PROVIDED INFORMATION: Begin

(* ===== verification/DeviceLog.v ===== *)
(** * What many turns leave on the device

    The log of the device after a sequence of bytes, however they were cut into
    writes: the last ten commands that the bytes complete, and what is pending.
    The turns at the device write their bytes one turn after another. *)

From S2P Require Import Prelude Kernel CircularBuffer CharDriver DriverSpec Stdio OutputFile ServerProtocol Timestamp ServerDevice Interleaving Serializability ServerSessions ServerInterleavings.

(** The commands that [l] completes after the bytes [acc], and what follows the
    last newline. *)
Fixpoint commands_in (acc l : list ascii) : list (list ascii) * list ascii :=
  match l with
  | [] => ([], acc)
  | c :: l' =>
      if bool_decide (c = NL) then
        let '(cs, rest) := commands_in [] l' in ((acc ++ [NL]) :: cs, rest)
      else commands_in (acc ++ [c]) l'
  end.

(** The log after the bytes. *)
Definition spec_after (s : spec) (bytes : list ascii) : spec :=
  let '(cs, rest) := commands_in (pending s) bytes in Spec (lastn 10 (commands s ++ cs)) rest.

(** A log of no more commands than the ring has entries. *)
Definition fits (s : spec) : Prop := (length (commands s) ≤ 10)%nat.

Lemma represents_fits L d s : represents L d s → fits s.
Proof.
  intros [_ HR]. unfold fits. rewrite <- (Forall2_length _ _ _ (rep_commands _ _ _ _ _ HR)).
  unfold contents. rewrite length_take. pose proof (count_le _ (rep_wf _ _ _ _ _ HR)). lia.
Qed.

Lemma fits_after s l : fits (spec_after s l).
Proof.
  unfold fits, spec_after. destruct (commands_in _ _). simpl. rewrite lastn_length. lia.
Qed.

Lemma commands_in_app acc l1 l2 :
  commands_in acc (l1 ++ l2)
  = let '(cs1, r1) := commands_in acc l1 in
    let '(cs2, r2) := commands_in r1 l2 in (cs1 ++ cs2, r2).
Proof.
  revert acc. induction l1 as [|c l1 IH]; intros acc; simpl; [by destruct (commands_in acc l2)|].
  case_bool_decide; [|apply IH]. rewrite IH. destruct (commands_in [] l1) as [cs1 r1].
  by destruct (commands_in r1 l2).
Qed.

Lemma commands_in_plain acc u : NL ∉ u → commands_in acc u = ([], acc ++ u).
Proof.
  revert acc. induction u as [|c u IH]; intros acc Hu; simpl; [by rewrite app_nil_r|].
  apply not_elem_of_cons in Hu as [Hc Hu]. rewrite bool_decide_false by congruence.
  by rewrite IH, <- app_assoc.
Qed.

Lemma spec_after_nil s : fits s → spec_after s [] = s.
Proof.
  intros Hs. unfold spec_after. simpl. rewrite app_nil_r, lastn_short by done. by destruct s.
Qed.

Lemma spec_after_app s l1 l2 : spec_after (spec_after s l1) l2 = spec_after s (l1 ++ l2).
Proof.
  unfold spec_after. rewrite commands_in_app. destruct (commands_in (pending s) l1) as [cs1 r1]. simpl.
  destruct (commands_in r1 l2) as [cs2 r2]. by rewrite lastn_lastn_app, <- app_assoc.
Qed.

(** A line, or the beginning of one. *)
Definition line_like (l : list ascii) : Prop := (NL ∉ l) ∨ ∃ u, l = u ++ [NL] ∧ NL ∉ u.

(** One write of such bytes. *)
Lemma spec_write_after s l : fits s → line_like l → spec_write s l = spec_after s l.
Proof.
  intros Hs [Hl|(u & -> & Hu)]; unfold spec_write, spec_after.
  - rewrite bool_decide_false by by intros ?%last_Some_elem_of.
    by rewrite commands_in_plain, app_nil_r, lastn_short.
  - rewrite bool_decide_true by by rewrite last_snoc.
    rewrite commands_in_app, commands_in_plain by done. simpl. by rewrite <- app_assoc.
Qed.

(** ** Turns of clients *)
Definition is_talk (t : turn) : Prop := match t with Talk _ _ => True | Tick _ => False end.

Lemma kept_line_like t : is_talk t → line_like (kept t).
Proof.
  destruct t as [i o|]; [intros _|done]. simpl.
  destruct (split_line (unread i)) as [line rest] eqn:Hs. simpl.
  destruct (command line); [left; apply not_elem_of_nil|].
  destruct (split_complete _ _ _ Hs) as [_ [(-> & Hl)|(-> & _ & Hl)]]; [by right|left].
  destruct (ends i); [done|]. intros Hin. apply Hl.
  rewrite <- (take_drop (255 * (length line / 255)) line). apply elem_of_app. by left.
Qed.

Section Turns.
Context `{KS : KernelServices, KL : !KernelLaws} (limit : Z) `{AM : !AmpleMemory limit}.
#[local] Existing Instance device_log.

(** The turns of clients at the device, one after another. *)
Lemma device_turns ts s :
  fits s → Forall is_talk ts →
  (take_turns (H0 := device_log limit) ts s).2 = spec_after s (concat (kept <$> ts)) ∧
  ∀ k t, ts !! k = Some t →
    (take_turns (H0 := device_log limit) ts s).1 !! k
    = Some (answer (H0 := device_log limit) t (spec_after s (concat (kept <$> take (S k) ts)))).
Proof.
  revert s. induction ts as [|t ts IH]; intros s Hs Hts.
  { simpl. by rewrite spec_after_nil. }
  apply Forall_cons in Hts as [Ht Hts].
  destruct (IH (spec_after s (kept t)) (fits_after _ _) Hts) as [H2 H1]. simpl.
  rewrite spec_write_after by (done || by apply kept_line_like).
  destruct (take_turns ts (spec_after s (kept t))) as [rs b]. simpl in *. split.
  - by rewrite H2, spec_after_app.
  - intros [|k] t' Hk; simpl in *.
    + injection Hk as ->. by rewrite app_nil_r.
    + by rewrite (H1 k t' Hk), spec_after_app.
Qed.
End Turns.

PROVIDED INFORMATION: End

BRIEF:
Scan the data above, find each line with "Prop", and copy it.

RESULT OF THIS TASK:
Definition fits (s : spec) : Prop := (length (commands s) ≤ 10)%nat.
Definition line_like (l : list ascii) : Prop := (NL ∉ l) ∨ ∃ u, l = u ++ [NL] ∧ NL ∉ u.
Definition is_talk (t : turn) : Prop := match t with Talk _ _ => True | Tick _ => False end.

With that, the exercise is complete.